(** ** JSON values

    What [JSON.parse] yields and [JSON.stringify] prints.  An object lists
    its own properties in order (names are distinct in a parsed value).
    Numbers are modelled as integers and printed in decimal, which is what
    the runtime does for the integers a double holds below 1e21 in
    magnitude; from 1e21 on the runtime prints an exponent, which is not
    modelled. *)

Module JSON.

#[local] Set Warnings "-register-all".
Inductive t :=
| JNull
| JBool (b : bool)
| JNum (n : Z)
| JStr (s : jsstring)
| JArr (l : list t)
| JObj (props : list (jsstring * t)).

(** [o[k]] on a property list; [None] is [undefined]. *)
Fixpoint lookup (props : list (jsstring * t)) (k : jsstring) : option t :=
  match props with
  | [] => None
  | (k', v) :: rest => if str_eqb k' k then Some v else lookup rest k
  end.

(** [j.k] on any value that is not [null]. *)
Definition prop (j : t) (k : jsstring) : option t :=
  match j with
  | JObj props => lookup props k
  | _ => None
  end.

Definition hexdigit (v : N) : N := (if v <? 10 then 48 + v else 87 + v)%N.

Definition unicodeEscape (c : N) : jsstring :=
  [92; 117; hexdigit (c / 4096); hexdigit ((c / 256) mod 16);
   hexdigit ((c / 16) mod 16); hexdigit (c mod 16)]%N.

Definition quoteUnit (c : N) : jsstring :=
  (if c =? 8 then lit "\b" else if c =? 9 then lit "\t"
   else if c =? 10 then lit "\n" else if c =? 12 then lit "\f"
   else if c =? 13 then lit "\r" else if c =? 34 then [92; 34]
   else if c =? 92 then [92; 92]
   else if c <? 32 then unicodeEscape c
   else [c])%N.

(** The body of a quoted string: paired surrogates are kept, lone ones
    are escaped. *)
Fixpoint quoteBody (s : jsstring) : jsstring :=
  match s with
  | [] => []
  | c :: s' =>
      if Buffer.isHigh c then
        match s' with
        | d :: s'' =>
            if Buffer.isLow d then c :: d :: quoteBody s''
            else unicodeEscape c ++ quoteBody s'
        | [] => unicodeEscape c
        end
      else if Buffer.isLow c then unicodeEscape c ++ quoteBody s'
      else quoteUnit c ++ quoteBody s'
  end.

Definition quote (s : jsstring) : jsstring := [34%N] ++ quoteBody s ++ [34%N].

Definition decimal (n : Z) : jsstring :=
  lit (DecimalString.NilZero.string_of_int (Z.to_int n)).

(** [JSON.stringify(j)] *)
Fixpoint stringify (j : t) : jsstring :=
  match j with
  | JNull => lit "null"
  | JBool true => lit "true"
  | JBool false => lit "false"
  | JNum n => decimal n
  | JStr s => quote s
  | JArr l =>
      lit "[" ++
      (fix items (l : list t) : jsstring :=
         match l with
         | [] => []
         | x :: l' =>
             match l' with
             | [] => stringify x
             | _ :: _ => stringify x ++ lit "," ++ items l'
             end
         end) l ++ lit "]"
  | JObj props =>
      lit "{" ++
      (fix members (l : list (jsstring * t)) : jsstring :=
         match l with
         | [] => []
         | (k, v) :: l' =>
             match l' with
             | [] => quote k ++ lit ":" ++ stringify v
             | _ :: _ => quote k ++ lit ":" ++ stringify v ++ lit "," ++ members l'
             end
         end) props ++ lit "}"
  end.

(** JS truthiness of a value. *)
Definition truthy (j : t) : bool :=
  match j with
  | JNull | JBool false | JNum 0 | JStr [] => false
  | _ => true
  end.

End JSON.
Export JSON(JNull, JBool, JNum, JStr, JArr, JObj).

(** ** src/types.ts *)

Module ErrorCodes.
Definition UNAUTHORIZED := lit "UNAUTHORIZED".
Definition RESTRICTED := lit "RESTRICTED".
Definition RATE_LIMITED := lit "RATE_LIMITED".
Definition PAYLOAD_TOO_LARGE := lit "PAYLOAD_TOO_LARGE".
Definition INVALID_KEY := lit "INVALID_KEY".
Definition INVALID_VALUE := lit "INVALID_VALUE".
Definition NOT_IMPLEMENTED := lit "NOT_IMPLEMENTED".
Definition INTERNAL := lit "INTERNAL".
End ErrorCodes.

(** A request that passed [baseRequestSchema]. *)
Record KVRequest := {
  method : jsstring;
  params : list (jsstring * JSON.t);
  id : jsstring }.

Record KVError := { code : jsstring; message : jsstring }.

(** [resp_id] is [None] when the property is [undefined] (the catch path
    of the router echoes [request.id] of the unvalidated request). *)
Record KVResponse := {
  result : JSON.t;
  error : option KVError;
  resp_id : option JSON.t }.

Record Limits := { mps : Z; bps : Z; maxKey : Z; maxVal : Z; mgetMax : Z }.

Record ByteRecord := { timestamp : Z; bytes : Z }.

Record RateLimitState := { requests : list Z; byteRecords : list ByteRecord }.

Record ClientConnection := {
  pubkey : jsstring;
  namespace : jsstring;
  allowedMethods : list jsstring;
  limits : Limits;
  rateLimitState : option RateLimitState }.

Definition set_rateLimitState (c : ClientConnection) (s : RateLimitState)
  : ClientConnection :=
  {| pubkey := pubkey c; namespace := namespace c;
     allowedMethods := allowedMethods c; limits := limits c;
     rateLimitState := Some s |}.
(** ** [$bind] followed by [$unbind] *)

Lemma target_install_untouched (o : nat) (w6 w7 : World) (r : Outcome unit) :
  (target_subscribe o ;;; let* b := getThis in orIdFlag o (id b) 32) w6 = (r, w7) ->
  forall o', o' <> o -> subs w7 o' = subs w6 o'.
Proof.
  intros E.
  unfold target_subscribe in E.
  unfold andThen, log, getThis in E. cbv beta iota in E.
  set (w6e := with_event (TargetSubscribe o) w6) in *.
  destruct (subscribe o (id (this w6e)) w6e) as [r1 w6'] eqn:E1.
  destruct (subscribe_inv _ _ _ _ _ E1) as (_ & Hne & _ & _ & _ & Hcase).
  destruct Hcase as [[-> _]|(-> & -> & _)].
  - destruct (orIdFlag_inv o (id (this w6')) 32 w6') as (w7' & E2 & _ & Hsub2).
    rewrite E2 in E. injection E as <- <-.
    intros o' Ho'. rewrite Hsub2. apply Hne. exact Ho'.
  - injection E as <- <-. reflexivity.
Qed.
Lemma Q_div_err (x w D u : Q) :
  (0 < D)%Q -> (Qabs (x - w) <= u * w)%Q ->
  (Qabs (x / D - w / D) <= u * (w / D))%Q.
Proof.
  intros HD H.
  apply Qabs_Qle_condition in H. apply Qabs_Qle_condition.
  assert (Hi : (0 < / D)%Q) by (apply Qinv_lt_0_compat; exact HD).
  unfold Qdiv. destruct H as [H1 H2]. split.
  - apply Qle_trans with ((- (u * w)) * / D)%Q; [lra|].
    apply Qle_trans with ((x - w) * / D)%Q; [|lra].
    apply Qmult_le_compat_r; [exact H1 | lra].
  - apply Qle_trans with ((x - w) * / D)%Q; [lra|].
    apply Qle_trans with ((u * w) * / D)%Q; [|lra].
    apply Qmult_le_compat_r; [exact H2 | lra].
Qed.

Lemma Q_scaled_49 (x w : Z) :
  2 ^ 49 * x <= w -> (inject_Z x <= (1 # 562949953421312) * inject_Z w)%Q.
Proof.
  intros H. unfold Qle, Qmult, inject_Z. cbn [Qnum Qden].
  change (2 ^ 49) with 562949953421312 in H.
  change (Z.pos (562949953421312 * 1)) with 562949953421312. lia.
Qed.

(** The value of a float above zero from its order value. *)
Lemma F2Q_ord x z :
  not_nan (Prim2SF x) = true -> ord prec emax (Prim2SF x) = z ->
  0 < z < 2 ^ 2098 ->
  (F2Q x == inject_Z z / inject_Z (2 ^ 1074))%Q.
Proof.
  intros N O Hz.
  assert (Hb := Prim2SF_valid x).
  destruct (Prim2SF x) as [s|s| |s m e] eqn:Ex; try discriminate;
    cbn [SpecFloat.valid_binary] in Hb.
  - cbn [ord] in O. blia.
  - cbn [ord] in O. rewrite INF64_eq in O. destruct s; blia.
  - destruct (mag_finite_lt_INF prec emax prec_pos prec_lt_emax s m e Hb) as [Em Bm].
    destruct s.
    + cbn [ord] in O. cbn [ord] in Em. blia.
    + rewrite (F2Q_pos _ m e Ex Hb). cbn [ord] in O. rewrite O. reflexivity.
Qed.

(** The four roundings together, in units of [2^-1074]: the magnitude
    [za] of the area against the square of the exact product. *)
Lemma area_mag_error k a :
  2 ^ 874 <= a <= 2 ^ 1274 -> 2 ^ 874 <= k <= 2 ^ 1274 ->
  let z := dx_mag k a in
  let za := mulmag prec emax z z in
  let C := 360 * 2 ^ 1074 * 2 ^ 1074 in
  let W := a * K2pi * k in
  2 ^ 258 <= za <= 2 ^ 1866 /\
  2 ^ 49 * Z.abs (za * 2 ^ 1074 * (C * C) - W * W) <= W * W.
Proof.
  intros Ha Hk z za C W.
  assert (P574 : 2 ^ 574 <= 2 ^ 874) by (apply Z.leb_le; reflexivity).
  assert (P1574 : 2 ^ 1274 <= 2 ^ 1574) by (apply Z.leb_le; reflexivity).
  assert (P874 : 0 < 2 ^ 874) by reflexivity.
  assert (Bz := dx_mag_bounds_200 k a Ha Hk). fold z in Bz.
  assert (Herr := dx_mag_error k a ltac:(blia) ltac:(blia)). fold z W in Herr.
  assert (P666 : 0 < 2 ^ 666) by reflexivity.
  assert (P1470 : 2 ^ 1470 < 2 ^ 2098) by reflexivity.
  assert (P1074 : 0 < 2 ^ 1074) by reflexivity.
  assert (S : 2 ^ 258 * 2 ^ 1074 <= z * z <= 2 ^ 1866 * 2 ^ 1074).
  { replace (2 ^ 258 * 2 ^ 1074) with (2 ^ 666 * 2 ^ 666) by reflexivity.
    replace (2 ^ 1866 * 2 ^ 1074) with (2 ^ 1470 * 2 ^ 1470) by reflexivity.
    apply mul_between; blia. }
  destruct (mulmag_normal z z 258 1866 ltac:(blia) ltac:(blia) ltac:(blia) ltac:(blia) S)
    as (E & B & N).
  fold za in E. rewrite <- E in B. split; [exact B|].
  assert (Hz : 0 <= z * z) by (apply Z.mul_nonneg_nonneg; blia).
  assert (He := R_error prec emax prec_pos prec_lt_emax (z * z) (2 ^ 1074) Hz P1074 N).
  rewrite <- E in He. change (2 ^ prec) with (2 ^ 53) in He.
  assert (HC : 0 < C) by reflexivity.
  assert (HW : 0 <= W).
  { assert (HK := K2pi_pos). unfold W.
    apply Z.mul_nonneg_nonneg; [apply Z.mul_nonneg_nonneg|]; blia. }
  set (X := z * C).
  assert (EX : z * 360 * 2 ^ 1074 * 2 ^ 1074 = X) by (unfold X, C; ring).
  rewrite EX in Herr.
  assert (HX : 0 <= X) by (unfold X; apply Z.mul_nonneg_nonneg; blia).
  set (V := Z.abs (za * 2 ^ 1074 - z * z) * (C * C)).
  set (U := Z.abs (X - W)).
  assert (HCC : 0 <= C * C) by (apply Z.mul_nonneg_nonneg; blia).
  assert (HV : 0 <= V) by (unfold V; apply Z.mul_nonneg_nonneg; [apply Z.abs_nonneg | blia]).
  assert (HU : 0 <= U) by apply Z.abs_nonneg.
  assert (H3 : 2 ^ 53 * V <= X * X).
  { unfold V. rewrite Z.mul_assoc.
    replace (X * X) with (z * z * (C * C)) by (unfold X; ring).
    apply Z.mul_le_mono_nonneg_r; [exact HCC | exact He]. }
  assert (T : za * 2 ^ 1074 * (C * C) - W * W
              = (za * 2 ^ 1074 - z * z) * (C * C) + (X - W) * (X + W))
    by (unfold X; ring).
  assert (AT : Z.abs (za * 2 ^ 1074 * (C * C) - W * W) <= V + U * (X + W)).
  { rewrite T. eapply Z.le_trans; [apply Z.abs_triangle|].
    rewrite (Z.abs_mul (za * 2 ^ 1074 - z * z)), (Z.abs_mul (X - W)).
    rewrite (Z.abs_eq (C * C)) by blia.
    rewrite (Z.abs_eq (X + W)) by blia. unfold V, U. blia. }
  assert (SE := square_error W X V U HW HX HV HU ltac:(unfold U; blia) Herr H3).
  clearbody V U X C W za z.
  apply Z.le_trans with (2 ^ 49 * (V + U * (X + W))); [|exact SE].
  apply Z.mul_le_mono_nonneg_l; [apply Z.lt_le_incl; reflexivity | exact AT].
Qed.

(** X16: for CDELT2 and radius between 2^-200 and 2^200 the area is the
    square of the closed form [(2 pi cdelt / 360) R] (pi the double
    [np.pi]) up to the rounding of the four operations: a relative error
    of at most [2^-49]. *)
Theorem area_accuracy (c r : float) :
  (0x1p-200 <=? c)%float = true -> (c <=? 0x1p200)%float = true ->
  (0x1p-200 <=? r)%float = true -> (r <=? 0x1p200)%float = true ->
  exists m, compute c r = Ok m /\
            (Qabs (F2Q (pixel_area_m2 m) - closed_form_Q c r * closed_form_Q c r)
             <= (1 # 562949953421312) * (closed_form_Q c r * closed_form_Q c r))%Q.
Proof.
  intros Lc Uc Lr Ur.
  destruct (range_200_cases c Lc Uc) as (Ic & mc & ec & Ec & Bc & Rc).
  destruct (range_200_cases r Lr Ur) as (Ir & mr & er & Er & Br & Rr).
  assert (Fc := F2Q_pos c mc ec Ec Bc).
  assert (Fr := F2Q_pos r mr er Er Br).
  destruct (ord_pixel_size_pos c r mc ec mr er Ec Er) as [Nd Od]. cbv zeta in Od.
  set (a := Zpos mc * 2 ^ (ec - SpecFloat.emin prec emax)) in *.
  set (k := Zpos mr * 2 ^ (er - SpecFloat.emin prec emax)) in *.
  eexists. split; [reflexivity|]. cbn [pixel_area_m2]. unfold np_power2.
  set (d := (2 * np_pi * c * r / 360)%float) in *.
  destruct (area_mag_error k a Rc Rr) as (Ba & Herr). cbv zeta in Ba, Herr.
  assert (Bz := dx_mag_bounds_200 k a Rc Rr).
  assert (P666 : 0 < 2 ^ 666) by reflexivity.
  destruct (ord_square _ (Prim2SF_valid d) Nd) as [Na Oa].
  rewrite Od, (Z.abs_eq (dx_mag k a)) in Oa by blia.
  rewrite <- Prim2SF_mul in Na, Oa.
  set (za := mulmag prec emax (dx_mag k a) (dx_mag k a)) in *.
  assert (P258 : 0 < 2 ^ 258) by reflexivity.
  assert (P1866 : 2 ^ 1866 < 2 ^ 2098) by reflexivity.
  assert (Fa := F2Q_ord (d * d)%float za Na Oa ltac:(blia)).
  assert (Fw : (closed_form_Q c r
                == inject_Z (a * K2pi * k)
                   / (360 * inject_Z (2 ^ 1074) * inject_Z (2 ^ 1074) * inject_Z (2 ^ 1074)))%Q).
  { unfold closed_form_Q. rewrite F2Q_2pi, Fc, Fr. rewrite !inject_Z_mult.
    field. discriminate. }
  rewrite Fa, Fw.
  set (W := a * K2pi * k) in *.
  set (C := 360 * 2 ^ 1074 * 2 ^ 1074) in *.
  set (p := inject_Z (2 ^ 1074)).
  assert (Hp : (0 < p)%Q) by reflexivity.
  set (D := ((360 * p * p * p) * (360 * p * p * p))%Q).
  assert (HD : (0 < D)%Q).
  { unfold D. repeat apply Qmult_lt_0_compat; try assumption; reflexivity. }
  assert (E1 : (inject_Z za / p
                == (inject_Z za * p * ((360 * p * p) * (360 * p * p))) / D)%Q).
  { unfold D. field. lra. }
  assert (E2 : (inject_Z W / (360 * p * p * p) * (inject_Z W / (360 * p * p * p))
                == (inject_Z W * inject_Z W) / D)%Q).
  { unfold D. field. lra. }
  rewrite E1, E2.
  apply Q_div_err; [exact HD|].
  assert (EX : (inject_Z za * p * ((360 * p * p) * (360 * p * p)) - inject_Z W * inject_Z W
                == inject_Z (za * 2 ^ 1074 * (C * C) - W * W))%Q).
  { unfold C, Z.sub, p. rewrite inject_Z_plus, inject_Z_opp, !inject_Z_mult. reflexivity. }
  rewrite EX. rewrite <- inject_Z_mult.
  apply Qabs_Qle_condition.
  set (T := za * 2 ^ 1074 * (C * C) - W * W) in *.
  clearbody T W. split.
  - assert (H := Q_scaled_49 (- T) (W * W) ltac:(blia)).
    rewrite inject_Z_opp in H. lra.
  - apply Q_scaled_49. blia.
Qed.

Lemma area_accuracy_witness :
  exists m, compute 0.03%float solar_radius = Ok m /\
            (Qabs (F2Q (pixel_area_m2 m)
                   - closed_form_Q 0.03%float solar_radius
                     * closed_form_Q 0.03%float solar_radius)
             <= (1 # 562949953421312)
                * (closed_form_Q 0.03%float solar_radius
                   * closed_form_Q 0.03%float solar_radius))%Q.
Proof. apply (area_accuracy 0.03%float solar_radius); reflexivity. Defined.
--- --- ---
Find the word "that" in the entries, and copy every line it shows up in.

**EXERCISE SOLUTION:**
(** [j.k] on any value that is not [null]. *)
(** A request that passed [baseRequestSchema]. *)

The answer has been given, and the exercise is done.